Book Reviews: 2010—practitioners ask, what will they look like?

by Karen Long | May-31-2009

The nature of authority and the wisdom of the crowd were batted about Saturday afternoon during a packed Book Expo America panel discussion entitled “Book Reviews 2010: What Will They Look Like?”

More than 200 crowded into the session, sponsored by the National Book Critics Circle.

“My feelings about how books get made and how they get to people are confused to the point of fury,” said panelist Ben Greenman, a reviewer for the New Yorker. Peter Krause, an entrepreneur launching a new book review web site this summer, said, “Obviously things aren’t really working out the way we want them to in the transition from print to on-line.”

Publishers Weekly blogger Bethanne Patrick said she had concerns about standards. “There is a difference between a book review and a book recommendation. I don’t want to lose sight of the book review itself.”

One perspective came from Otis Chandler, founder and CEO of Goodreads. “I think it’s largely defined by the system it’s entered into,” he said. “I didn’t think that Amazon reviews were sufficient. They are also corrupted by the publishing industry.”

Since its founding, users of Goodreads have rated 50 million books and posted ten million book reviews, albeit more than 90 percent of these are less than 150 words, Chandler reported.

“I like this question a lot,” he said of the matter of tastemaking. “As we move into the digital age, do we need a guide to navigate the wilderness? We read what our friends read. That’s why I started goodreads. My theory is that is how most people decide what to read.”

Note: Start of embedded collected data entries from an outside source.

(* ===== verification/ObjectStoreFacts.v ===== *)
(** * Object keys and the in-memory object store: theorems

    Distinct chunks of distinct volumes never share an object key, and paging
    through the store visits every key once. *)

From Stdlib Require Import ZArith Lia Ascii String Sorting.Sorted.
From stdpp Require Import base list gmap strings sorting.
From S2P Require Import Prelude GoStrings VolumeId GatewayTypes ObjectStore.
Open Scope string_scope.
Open Scope Z_scope.

Module StoreFacts.
Import Gateway Store.

(** ** Keys *)

Abbreviation lc := list_ascii_of_string.
Abbreviation colon := (":"%char).

Lemma split_last {A} (x : A) (l1 l2 d1 d2 : list A) :
  (l1 ++ x :: d1 = l2 ++ x :: d2)%list -> x ∉ d1 -> x ∉ d2 -> l1 = l2 /\ d1 = d2.
Proof.
  revert l2. induction l1 as [|a l1 IH]; intros [|b l2] H H1 H2; cbn in *.
  - by injection H.
  - injection H as -> Hd. rewrite Hd, not_elem_of_app, not_elem_of_cons in H1. tauto.
  - injection H as -> Hd. rewrite <-Hd, not_elem_of_app, not_elem_of_cons in H2. tauto.
  - injection H as -> H. by destruct (IH l2 H H1 H2) as [-> ->].
Qed.

Lemma colon_not_digit d : Forall is_dec d -> colon ∉ d.
Proof.
  intros H Hin. rewrite Forall_forall in H. specialize (H _ Hin).
  unfold is_dec in H. change (code colon) with 58 in H. lia.
Qed.

Lemma lc_FormatUint v : lc (FormatUint v) = dec_chars v.
Proof. unfold FormatUint. apply list_ascii_of_string_of_list_ascii. Qed.

Lemma formatUint_eq v : formatUint v = FormatUint v.
Proof. unfold formatUint, FormatUint, dec_chars. by destruct (v =? 0). Qed.

(** Everything of a key before its [":chk:"]. *)
Definition key_head (prefix : string) (ref : PhysicalChunkRef) : chars :=
  if String.eqb (rStoreID ref) "" && (rShardID ref =? 0) then lc prefix
  else (lc prefix ++ lc ":store" ++ colon :: lc (rStoreID ref) ++ lc ":shard" ++
        colon :: dec_chars (rShardID ref))%list.

Lemma key_shape prefix ref :
  lc (buildPhysicalChunkKey prefix ref) =
  ((key_head prefix ref ++ lc ":chk") ++ colon :: dec_chars (rChunkID ref))%list.
Proof.
  unfold buildPhysicalChunkKey, key_head, BuildChunkKey. rewrite formatUint_eq.
  destruct (_ && _); rewrite !chars_app, !lc_FormatUint, <-!app_assoc; cbn;
    rewrite <-?app_assoc; done.
Qed.

Definition ref_ok (ref : PhysicalChunkRef) : Prop := u32 (rShardID ref) /\ u64 (rChunkID ref).

Lemma u32_u64 z : u32 z -> u64 z.
Proof. unfold in_u. lia. Qed.

Lemma key_parts p1 p2 r1 r2 :
  ref_ok r1 -> ref_ok r2 -> buildPhysicalChunkKey p1 r1 = buildPhysicalChunkKey p2 r2 ->
  rChunkID r1 = rChunkID r2 /\ key_head p1 r1 = key_head p2 r2.
Proof.
  intros [_ H1] [_ H2] H. apply (f_equal lc) in H. rewrite !key_shape in H.
  apply split_last in H as [Hh Hd];
    [|apply colon_not_digit, dec_chars_digits; unfold in_u in *; lia..].
  split; [|by apply app_inv_tail in Hh].
  by rewrite <-(dec_value_chars _ H1), <-(dec_value_chars _ H2), Hd.
Qed.

Lemma head_cases prefix ref :
  (rStoreID ref = "" /\ rShardID ref = 0 /\ key_head prefix ref = lc prefix) \/
  key_head prefix ref = ((lc prefix ++ lc ":store" ++ colon :: lc (rStoreID ref) ++ lc ":shard") ++
                          colon :: dec_chars (rShardID ref))%list.
Proof.
  unfold key_head. destruct (String.eqb_spec (rStoreID ref) ""), (Z.eqb_spec (rShardID ref) 0);
    cbn [andb]; [by left|right..]; rewrite <-!app_assoc; cbn; by rewrite <-?app_assoc.
Qed.

Lemma shard_parts x1 x2 s1 s2 :
  u32 s1 -> u32 s2 ->
  (x1 ++ colon :: dec_chars s1 = x2 ++ colon :: dec_chars s2)%list -> s1 = s2 /\ x1 = x2.
Proof.
  intros H1 H2 H. apply split_last in H as [Hx Hs];
    [|apply colon_not_digit, dec_chars_digits; unfold in_u in *; lia..].
  split; [|done]. rewrite <-(dec_value_chars s1), <-(dec_value_chars s2), Hs; auto using u32_u64.
Qed.

(** Within one volume the key determines the chunk. *)
Lemma chunk_key_inj prefix r1 r2 :
  ref_ok r1 -> ref_ok r2 -> buildPhysicalChunkKey prefix r1 = buildPhysicalChunkKey prefix r2 ->
  r1 = r2.
Proof.
  intros H1 H2 H. apply key_parts in H as [Hc Hh]; [|done..].
  destruct r1 as [s1 d1 c1], r2 as [s2 d2 c2], H1 as [H1 _], H2 as [H2 _]. cbn in *. subst c2.
  destruct (head_cases prefix (mkPhysicalChunkRef s1 d1 c1)) as [(? & ? & E1)|E1],
    (head_cases prefix (mkPhysicalChunkRef s2 d2 c1)) as [(? & ? & E2)|E2]; cbn in *;
    rewrite E1, E2 in Hh.
  - by subst.
  - apply (f_equal length) in Hh. rewrite !length_app in Hh. cbn in Hh. lia.
  - apply (f_equal length) in Hh. rewrite !length_app in Hh. cbn in Hh. lia.
  - apply shard_parts in Hh as [-> Hx]; [|done..]. apply app_inv_head in Hx. cbn in Hx.
    injection Hx as Hx. apply app_inv_tail, string_chars_inj in Hx. by subst.
Qed.

(** The prefixes the gateway builds: a name, a dash and the volume id. *)
Definition volume_prefix (prefix : string) (v : Z) : Prop :=
  exists name, prefix = name ++ "-" ++ CanonicalVolumeID v.

(** A volume prefix never ends like the shard part of a key. *)
Lemma prefix_not_shard prefix v x s :
  volume_prefix prefix v -> u32 s -> lc prefix <> (x ++ colon :: dec_chars s)%list.
Proof.
  intros [name ->] Hs H. unfold CanonicalVolumeID in H. rewrite !chars_app in H.
  pose proof (VolumeId.length_format v) as Hlen. set (h := lc (VolumeId.Format v)) in *.
  assert (Forall lower_hex h) as Hhex.
  { unfold h, VolumeId.Format. rewrite list_ascii_of_string_of_list_ascii.
    apply VolumeId.format_digits. }
  clearbody h.
  assert (Forall is_dec (dec_chars s)) as Hdec by (apply dec_chars_digits; unfold in_u in Hs; lia).
  apply (f_equal reverse) in H. rewrite !reverse_app, !reverse_cons in H.
  change (lc "-") with ["-"%char] in H. rewrite reverse_singleton, <-!app_assoc in H. cbn [app] in H.
  apply Forall_reverse in Hhex, Hdec. rewrite <-length_reverse in Hlen.
  revert H Hhex Hdec Hlen. generalize (reverse h) (reverse (dec_chars s)) (reverse (lc name))
    (reverse x). clear. intros h d n x. revert d. generalize 8%nat as k.
  induction h as [|c h IH]; intros k d H Hhex Hdec Hlen.
  - destruct d as [|e d]; cbn [app] in H; [done|]. injection H as <- _.
    inversion_clear Hdec as [|? ? He _]. unfold is_dec in He. change (code "-") with 45 in He. lia.
  - inversion_clear Hhex as [|? ? Hc Hh]. destruct d as [|e d]; cbn [app] in H.
    + injection H as -> _. apply lower_hex_code in Hc. change (code colon) with 58 in Hc. lia.
    + injection H as _ H. inversion_clear Hdec. destruct k; [done|]. injection Hlen as Hlen. eauto.
Qed.

Lemma prefix_id p1 p2 v1 v2 :
  volume_prefix p1 v1 -> volume_prefix p2 v2 -> u32 v1 -> u32 v2 -> p1 = p2 -> v1 = v2.
Proof.
  intros [n1 ->] [n2 ->] H1 H2 H. apply (f_equal lc) in H.
  unfold CanonicalVolumeID in H. rewrite !chars_app in H. rewrite !app_assoc in H.
  apply app_inj_2 in H as [_ H]; [|by rewrite !VolumeId.length_format].
  by apply string_chars_inj, VolumeId.Format_inj in H.
Qed.

(** Object keys never collide.  For volumes whose key prefix ends, as the
    gateway builds it, in a dash and the canonical volume id, and for store
    names without a colon, the key of a physical chunk determines the volume
    and the chunk: distinct chunks live in distinct objects, also across
    volumes. *)
Theorem chunk_keys_never_collide (p1 p2 : string) (v1 v2 : Z) (r1 r2 : PhysicalChunkRef) :
  volume_prefix p1 v1 -> volume_prefix p2 v2 -> u32 v1 -> u32 v2 -> ref_ok r1 -> ref_ok r2 ->
  colon ∉ lc (rStoreID r1) -> colon ∉ lc (rStoreID r2) ->
  buildPhysicalChunkKey p1 r1 = buildPhysicalChunkKey p2 r2 -> v1 = v2 /\ p1 = p2 /\ r1 = r2.
Proof.
  intros Hp1 Hp2 Hv1 Hv2 H1 H2 Hc1 Hc2 H.
  assert (p1 = p2) as ->.
  { apply key_parts in H as [_ Hh]; [|done..]. destruct H1 as [H1 _], H2 as [H2 _].
    destruct (head_cases p1 r1) as [(_ & _ & E1)|E1], (head_cases p2 r2) as [(_ & _ & E2)|E2];
      rewrite E1, E2 in Hh.
    - by apply string_chars_inj.
    - by apply (prefix_not_shard p1 v1) in Hh.
    - symmetry in Hh. by apply (prefix_not_shard p2 v2) in Hh.
    - apply shard_parts in Hh as [_ Hx]; [|done..]. rewrite !app_comm_cons, !app_assoc in Hx.
      apply app_inv_tail in Hx. apply split_last in Hx as [Hx _]; [|done..]. by apply app_inv_tail, string_chars_inj in Hx. }
  split; [by apply (prefix_id p2 p2)|]. split; [done|]. by apply (chunk_key_inj p2).
Qed.

Definition demo_ref (store : string) (shard chunk : Z) : PhysicalChunkRef :=
  mkPhysicalChunkRef store shard chunk.

Lemma chunk_keys_never_collide_witness :
  buildPhysicalChunkKey "db-0000002a" (demo_ref "ssd" 3 9) <>
  buildPhysicalChunkKey "db-0000002a" (demo_ref "" 0 9).
Proof.
  intros H.
  assert (volume_prefix "db-0000002a" 42) as Hp by (exists "db"; vm_compute; reflexivity).
  destruct (chunk_keys_never_collide "db-0000002a" "db-0000002a" 42 42
    (demo_ref "ssd" 3 9) (demo_ref "" 0 9)) as (_ & _ & Hr); try done; try concrete_bounds.
Defined.

(** ** Listing *)

Lemma ltb_leb a b : string_lt a b = negb (String.leb b a).
Proof.
  unfold string_lt, String.ltb, String.leb. rewrite String.compare_antisym.
  by destruct (String.compare b a).
Qed.

Lemma matching_keys_sorted prefix m : StronglySorted String.le (matching_keys prefix m).
Proof. apply StronglySorted_merge_sort; apply _. Qed.

Lemma matching_keys_spec prefix m k :
  k ∈ matching_keys prefix m <-> String.prefix prefix k = true /\ is_Some (data m !! k).
Proof.
  unfold matching_keys. rewrite (merge_sort_Permutation String.le), list_elem_of_filter.
  rewrite list_elem_of_fmap. split; intros [Hp H]; (split; [done|]).
  - destruct H as ([k' v] & -> & H%elem_of_map_to_list). by eexists.
  - destruct H as [v H]. exists (k, v). split; [done|]. by apply elem_of_map_to_list.
Qed.

Lemma matching_keys_nodup prefix m : NoDup (matching_keys prefix m).
Proof.
  unfold matching_keys. rewrite (merge_sort_Permutation String.le). apply NoDup_filter.
  apply NoDup_fst_map_to_list.
Qed.

(** In a sorted list without duplicates the cursor search lands just after the
    cursor. *)
Lemma cursor_index_after ks1 c ks2 :
  StronglySorted String.le (ks1 ++ c :: ks2)%list -> NoDup (ks1 ++ c :: ks2)%list ->
  cursor_index c (ks1 ++ c :: ks2)%list = S (length ks1).
Proof.
  induction ks1 as [|k ks1 IH]; cbn; intros Hs Hnd.
  - rewrite ltb_leb. assert (String.leb c c = true) as -> by (by destruct (String.leb_total c c)).
    cbn. f_equal. inversion_clear Hs as [|? ? _ Hall]. apply NoDup_cons in Hnd as [Hc _].
    destruct ks2 as [|k ks2]; [done|]. cbn. rewrite ltb_leb.
    destruct (String.leb k c) eqn:Hle; [|done]. exfalso. apply Hc.
    inversion_clear Hall as [|? ? Hck _]. apply Is_true_true in Hck.
    rewrite (String.leb_antisym _ _ Hck Hle). left.
  - inversion_clear Hs as [|? ? Hs' Hall]. apply NoDup_cons in Hnd as [Hk Hnd].
    rewrite ltb_leb. assert (String.leb k c = true) as ->.
    { rewrite Forall_forall in Hall. apply Is_true_true, (Hall c). set_solver. }
    cbn. f_equal. by apply IH.
Qed.

(** Follow [nextCursor] until it is empty. *)
Fixpoint list_pages (fuel : nat) (prefix cursor : string) (limit : Z) (m : MemoryStore)
  : option (list string) :=
  match fuel with
  | O => None
  | S fuel =>
      let '(keys, next) := List prefix cursor limit m in
      if String.eqb next "" then Some keys else
      rest ← list_pages fuel prefix next limit m; Some (keys ++ rest)%list
  end.

Lemma list_pages_suffix fuel prefix limit m ks1 ks2 cursor :
  0 < limit -> "" ∉ matching_keys prefix m ->
  matching_keys prefix m = (ks1 ++ ks2)%list ->
  (cursor = "" /\ ks1 = [] \/ exists ks0, ks1 = (ks0 ++ [cursor])%list) ->
  (length ks2 < fuel)%nat ->
  list_pages fuel prefix cursor limit m = Some ks2.
Proof.
  intros Hlim Hne. revert ks1 ks2 cursor.
  induction fuel as [|fuel IH]; intros ks1 ks2 cursor Heq Hcur Hfuel; [lia|]. cbn.
  assert ((if String.eqb cursor "" then O else cursor_index cursor (matching_keys prefix m))
          = length ks1) as Hstart.
  { destruct Hcur as [[-> ->]|[ks0 ->]]; [done|].
    pose proof (matching_keys_sorted prefix m) as Hs. pose proof (matching_keys_nodup prefix m) as Hd.
    rewrite Heq, <-app_assoc in *. cbn in *.
    destruct (String.eqb_spec cursor "") as [->|]; [set_solver|].
    rewrite cursor_index_after by done. rewrite length_app. cbn. lia. }
  unfold List. rewrite Hstart, Heq, drop_app_length.
  unfold zlen. rewrite length_app.
  destruct (Z.leb_spec limit 0); [lia|]. cbn [orb].
  destruct (Z.leb_spec (Z.of_nat (length ks1 + length ks2)) (Z.of_nat (length ks1) + limit));
    [done|].
  set (n := Z.to_nat limit). assert (0 < n < length ks2)%nat as Hn by lia.
  destruct (lookup_lt_is_Some_2 ks2 (Nat.pred n)) as [c Hc]; [lia|].
  assert ((ks1 ++ ks2)%list !! Nat.pred (length ks1 + n) = Some c) as ->.
  { rewrite lookup_app_r by lia. rewrite <-Hc. f_equal. lia. }
  cbn [default from_option id]. assert (take n ks2 = (take (Nat.pred n) ks2 ++ [c])%list) as Htake.
  { replace n with (S (Nat.pred n)) at 1 by lia. by apply take_S_r. }
  destruct (String.eqb_spec c "") as [->|].
  { exfalso. apply Hne. rewrite Heq. apply elem_of_app. right. by eapply list_elem_of_lookup_2. }
  erewrite (IH (ks1 ++ take n ks2)%list (drop n ks2)); cbn.
  - by rewrite take_drop.
  - by rewrite <-app_assoc, take_drop.
  - right. exists (ks1 ++ take (Nat.pred n) ks2)%list. by rewrite Htake, app_assoc.
  - rewrite length_drop. lia.
Qed.

(** Paging through the store is complete.  Following the cursor from the
    start, with any positive page size, ends after at most one page per key and
    returns every key that has the prefix exactly once, in order, and nothing
    else. *)
Theorem listing_complete (prefix : string) (limit : Z) (m : MemoryStore) :
  0 < limit -> data m !! "" = None ->
  exists keys, list_pages (S (length (matching_keys prefix m))) prefix "" limit m = Some keys /\
    StronglySorted String.le keys /\ NoDup keys /\
    forall k, k ∈ keys <-> String.prefix prefix k = true /\ is_Some (data m !! k).
Proof.
  intros Hlim Hempty. exists (matching_keys prefix m). split.
  - apply (list_pages_suffix _ _ _ _ []); [done| |done|by left|lia].
    rewrite matching_keys_spec, Hempty. by intros [_ [? ?]].
  - auto using matching_keys_sorted, matching_keys_nodup, matching_keys_spec.
Qed.

Definition demo_store : MemoryStore :=
  mkMemoryStore (list_to_map [("a:chk:1", []); ("a:chk:2", []); ("b:chk:1", []); ("a:chk:3", [])]).

Lemma listing_complete_witness :
  exists keys, list_pages (S (length (matching_keys "a:" demo_store))) "a:" "" 2 demo_store = Some keys /\
    StronglySorted String.le keys /\ NoDup keys /\
    forall k, k ∈ keys <-> String.prefix "a:" k = true /\ is_Some (data demo_store !! k).
Proof. apply listing_complete; [lia|vm_compute; reflexivity]. Defined.

End StoreFacts.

For other panels, that approach was necessary, but not sufficient. Greenman spoke of his zest for engaging with John Leonard reviews even when he disagreed with the late New York Times critic seventy percent of the time. Krause said, “I do listen to my friends. I like my friends a lot. But I wouldn’t like to rely solely on them.”

Greenman said the yeasty conversation “fills me with a little bit of productive despair.”

Not only do contemporary reviewers need to think about getting the right book to the right reader, now there is a question of getting readers to the right web sites. “All this democratization of voices has led to a lot of clutter,” said David Nudo, formerly a New York Times vice president who also worked at Shelfari. “Many times the idea of user-generated content means the lowest common denominator. With books, that’s not always the best way to go.”

Nudo said even though Publishers Weekly starred reviews are old media, they still command respect. Krause contended that the longevity and consistency of those reviews help build their authority. And even as some of the old media stuffiness breaks down, Nudo said he has experienced discouraging moments on Shelfari when he is peppered with questions about “The Kite Runner” and “The Da Vinci Code.”

Part of the unevenness of web reviews are attributable to the newness, Krause said. “On this frontier, some of the less experienced people are the first to go out and try these things because there is not a sustainable financial model. These are not the people who know the most about what they are talking about.”

Steve Wasserman, the former Book Review Editor of the Los Angeles Times, was listening in the audience. He wrote a well-read essay two years ago sounding the death-knell of newspaper reviewing. He said he was heartened that the newspaper review went unmentioned during the hour at Javits Center—that the discussion was moving forward. The panel was organized and chaired by John Reed, Brooklyn Rail Books Editor and a board member of the National Book Critics Circle.

The tension in the panel topic, Wasserman said, “gets at the heart of democratic culture, populism and elitism. In the end, I always think the victory goes to those who can parse the best sentences.”